> _WHAT IS NEEDED_: Repeat nothing but the lines below running from the one containing "l R Hj Hq)." to the one containing "vring_of i l". Keep both end lines.

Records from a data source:
(** Stopping a queue leaves it unserved and saves the kernel's index, if the
    kernel gives it. *)
Lemma vq_stop_runs h j vq q : ready h -> 0 <= j < nvqs (vdev h) -> vq_of h j = Some vq -> q_of h j = Some q ->
  runs (vhost_vq_stop answer base_of j) h (fun _ h' => exists l l0 rc u,
    answer l0 (GetVringBase j) = Ret rc /\ (GetVringBase j, rc) :: l0 `suffix_of` l /\ used_idx (ram h) q = Ret u /\
    h' = saved h j q (if rc <? 0 then last_avail q else u16 (base_of l0 j)) u <| log := l |> /\
    apart j (call_fd vq) (log h) l /\ (polite -> unserved j (call_fd vq) l)).
Proof.
  intros R Hj Hvq Hq. unfold vhost_vq_stop. apply runs_bind, runs_get. rewrite (rd_base _ R), (rd_vqs _ R). cbn [orb].
  destruct (ready_index _ _ R Hj) as (-> & _ & ->). apply runs_bind, runs_queue_at with (v := q); [done|].
  apply runs_bind, runs_sys. intros rk Ek. apply runs_bind, runs_sys. intros rc Ec.
  apply runs_bind. unfold vhost_kernel_get_vring_base. apply runs_bind, runs_get, runs_bind, runs_sys. intros rb Eb. apply runs_ret.
  set (k := vq_idx (vdev h) + j) in *. set (h1 := h <| log ::= _ |> <| log ::= _ |>) in *.
  destruct (rd_q _ R j Hj) as (q' & msi & u & Hq' & Hm & Hu). assert (q' = q) as -> by congruence.
  set (la := if rb <? 0 then last_avail q else u16 (base_of (log h1) j)).
  assert (Hk : nthZ (queues (base h)) k = Some q) by exact Hq. assert (Hk0 : 0 <= k) by (destruct (rd_range _ R); lia).
  assert (Tail : forall h2 v, ready h2 -> vdev h2 = vdev h -> nthZ (queues (base h2)) k = Some v -> used_idx (ram h) v = Ret u ->
    (forall l, ready (h2 <| base ::= fun b => b <| queues ::= fun qs => setZ qs k (v <| save_used := u |>) |> |> <| log := l |>)) ->
    apart j (call_fd vq) (log h) (log h2) -> (polite -> ring_call j (log h2) = -1 /\ ring_kick j (log h2) = -1) ->
    runs (vqi ← queue_at k; uidx ← lift (used_idx (ram h) vqi); _ ← upd_queue k (fun v => v <| save_used := uidx |>);
          vhost_vq_register_eventfd answer j false) h2 (fun _ h' => exists l,
      h' = h2 <| base ::= fun b => b <| queues ::= fun qs => setZ qs k (v <| save_used := u |>) |> |> <| log := l |> /\
      apart j (call_fd vq) (log h) l /\ (polite -> unserved j (call_fd vq) l) /\ log h2 `suffix_of` l)).
  { intros h2 v R2 Ev Hv Hu2 R3 A2 U2. apply runs_bind, runs_queue_at with (v := v); [done|].
    apply runs_bind, (runs_lift _ u); [done|]. apply runs_bind, (runs_upd_queue _ _ v); [done|].
    set (h3 := h2 <| base ::= _ |>). assert (R3' : ready h3) by (destruct h2; exact (R3 _)).
    eapply runs_weaken; [apply runs_grows; [apply grows_register|apply (register_runs h3 j vq false); [done|unfold h3; cbn; by rewrite Ev|unfold vq_of, h3; cbn; by rewrite Ev]]|].
    intros rr h4 [(l4 & -> & V4 & A4 & H4) Hsuf]. exists l4. split; [done|]. split; [by eapply apart_trans|]. split; [|exact Hsuf].
    intros P. destruct (U2 P) as [Uc Uk]. pose proof (V4 j) as [= _ _ _ Ec4 Ek4].
    split_and!; [by rewrite Ec4|by rewrite Ek4|]. destruct H4 as [[_ [_ H4]]|(_ & _ & H4)]; [done|discriminate (H4 P)]. }
  assert (A2 : forall b, apart j (call_fd vq) (log h) ((GetVringBase j, b) :: log h1)) by (intros b; split_and!; intros; unfold h1; by kernel).
  assert (U2 : forall b, polite -> ring_call j ((GetVringBase j, b) :: log h1) = -1 /\ ring_kick j ((GetVringBase j, b) :: log h1) = -1).
  { intros b P. pose proof (P _ (SetVringKick j (-1)) _ eq_refl Ek). pose proof (P _ (SetVringCall j (-1)) _ eq_refl Ec).
    split; unfold h1; by kernel. }
  apply runs_bind. unfold la. destruct (rb <? 0) eqn:Erb.
  - apply runs_ret. eapply runs_weaken; [apply (Tail (h1 <| log ::= cons (GetVringBase j, rb) |>) q); try done|].
    + by apply (ready_log h).
    + intros l. exact (ready_saved h j q (last_avail q) u l R Hj Hq).
    + apply A2.
    + apply U2.
    + intros _ h' (l & -> & A & U & Hs). exists l, (log h1), rb, u. rewrite Erb. done.
  - apply (runs_upd_queue _ _ q); [done|].
    eapply runs_weaken; [apply (Tail (h1 <| log ::= cons (GetVringBase j, rb) |> <| base ::= fun b => b <| queues ::= fun l => setZ l k (q <| last_avail := u16 (base_of (log h1) j) |>) |> |>)
      (q <| last_avail := u16 (base_of (log h1) j) |>)); try done|].
    + exact (ready_saved h j q (u16 (base_of (log h1) j)) (save_used q) _ R Hj Hq).
    + by apply (nthZ_setZ_eq _ _ q).
    + intros l. pose proof (ready_saved h j q (u16 (base_of (log h1) j)) u l R Hj Hq) as R3.
      unfold saved, field_upd in R3. cbn in R3. unfold field_upd. cbn. by rewrite setZ_setZ.
    + apply A2.
    + apply U2.
    + intros _ h' (l & -> & A & U & Hs). exists l, (log h1), rb, u. rewrite Erb. do 3 (split; [done|]). split; [|done].
      unfold saved, field_upd. cbn. by rewrite setZ_setZ.
Qed.

(** No queue of the device is served. *)
Definition idle (h : host) (l : calls) : Prop :=
  forall i vq, 0 <= i < nvqs (vdev h) -> vq_of h i = Some vq -> unserved i (call_fd vq) l.

(** The kernel has what [h] wants: features, memory, and every queue. *)
Definition served (h : host) (l : calls) : Prop :=
  owned l = true /\
  features_set l = Z.lor (Z.land (negotiated_caps (base h)) (vhost_features (vdev h))) (vhost_ext_features (vdev h)) /\
  mem_set l = mem_regions (ctx h) /\
  forall i q vq, 0 <= i < nvqs (vdev h) -> q_of h i = Some q -> vq_of h i = Some vq ->
    vring_of i l = wanted q vq /\ is_Some (irqfd_of (call_fd vq) l).

Lemma apart_unserved h j vj i vi l l' : ready h -> vq_of h j = Some vj -> vq_of h i = Some vi -> i <> j ->
  apart j (call_fd vj) l l' -> unserved i (call_fd vi) l -> unserved i (call_fd vi) l'.
Proof.
  intros R Hj Hi Hn (A1 & A2 & _) (U1 & U2 & U3). pose proof (A1 i Hn) as [= _ _ _ E1 E2].
  split_and!; [by rewrite E1|by rewrite E2|]. rewrite A2; [done|]. intros E. by apply Hn, (rd_distinct _ R i j vi vj).
Qed.

Lemma stop_down_runs k : forall h, ready h -> (Z.of_nat k <= nvqs (vdev h)) ->
  (polite -> forall i vq, Z.of_nat k <= i < nvqs (vdev h) -> vq_of h i = Some vq -> unserved i (call_fd vq) (log h)) ->
  runs (stop_down answer base_of k) h (fun _ h' => vdev h' = vdev h /\ (polite -> idle h (log h'))).
Proof.
  induction k as [|k IH]; intros h R Hk U; cbn [stop_down].
  - apply runs_ret. split; [done|]. intros P i vq Hi. apply (U P). lia.
  - assert (Hj : 0 <= Z.of_nat k < nvqs (vdev h)) by lia.
    destruct (rd_vq _ R _ Hj) as [vq Hvq]. destruct (rd_q _ R _ Hj) as (q & _ & _ & Hq & _ & _).
    apply runs_bind. eapply runs_weaken; [by apply (vq_stop_runs h _ vq q)|].
    intros _ h' (l & l0 & rc & u & _ & _ & _ & -> & A & Ul). set (la := if rc <? 0 then _ else _).
    eapply runs_weaken; [apply IH; [by apply ready_saved|cbn; lia|]|].
    + intros P i vi Hi Hvi. cbn [log] in *. destruct (Z.eq_dec i (Z.of_nat k)) as [->|Hn].
      * assert (vi = vq) as -> by (unfold vq_of in *; cbn in Hvi; congruence). by apply Ul.
      * apply (apart_unserved h (Z.of_nat k) vq i vi (log h) l); try done. apply (U P); [cbn in Hi; lia|done].
    + intros _ h' [Ev Hi]. split; [by rewrite Ev|]. intros P i vi. by apply (Hi P i vi).
Qed.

> _YOUR RESPONSE_:
    + intros l. exact (ready_saved h j q (last_avail q) u l R Hj Hq).
    + apply A2.
    + apply U2.
    + intros _ h' (l & -> & A & U & Hs). exists l, (log h1), rb, u. rewrite Erb. done.
  - apply (runs_upd_queue _ _ q); [done|].
    eapply runs_weaken; [apply (Tail (h1 <| log ::= cons (GetVringBase j, rb) |> <| base ::= fun b => b <| queues ::= fun l => setZ l k (q <| last_avail := u16 (base_of (log h1) j) |>) |> |>)
      (q <| last_avail := u16 (base_of (log h1) j) |>)); try done|].
    + exact (ready_saved h j q (u16 (base_of (log h1) j)) (save_used q) _ R Hj Hq).
    + by apply (nthZ_setZ_eq _ _ q).
    + intros l. pose proof (ready_saved h j q (u16 (base_of (log h1) j)) u l R Hj Hq) as R3.
      unfold saved, field_upd in R3. cbn in R3. unfold field_upd. cbn. by rewrite setZ_setZ.
    + apply A2.
    + apply U2.
    + intros _ h' (l & -> & A & U & Hs). exists l, (log h1), rb, u. rewrite Erb. do 3 (split; [done|]). split; [|done].
      unfold saved, field_upd. cbn. by rewrite setZ_setZ.
Qed.

(** No queue of the device is served. *)
Definition idle (h : host) (l : calls) : Prop :=
  forall i vq, 0 <= i < nvqs (vdev h) -> vq_of h i = Some vq -> unserved i (call_fd vq) l.

(** The kernel has what [h] wants: features, memory, and every queue. *)
Definition served (h : host) (l : calls) : Prop :=
  owned l = true /\
  features_set l = Z.lor (Z.land (negotiated_caps (base h)) (vhost_features (vdev h))) (vhost_ext_features (vdev h)) /\
  mem_set l = mem_regions (ctx h) /\
  forall i q vq, 0 <= i < nvqs (vdev h) -> q_of h i = Some q -> vq_of h i = Some vq ->
    vring_of i l = wanted q vq /\ is_Some (irqfd_of (call_fd vq) l).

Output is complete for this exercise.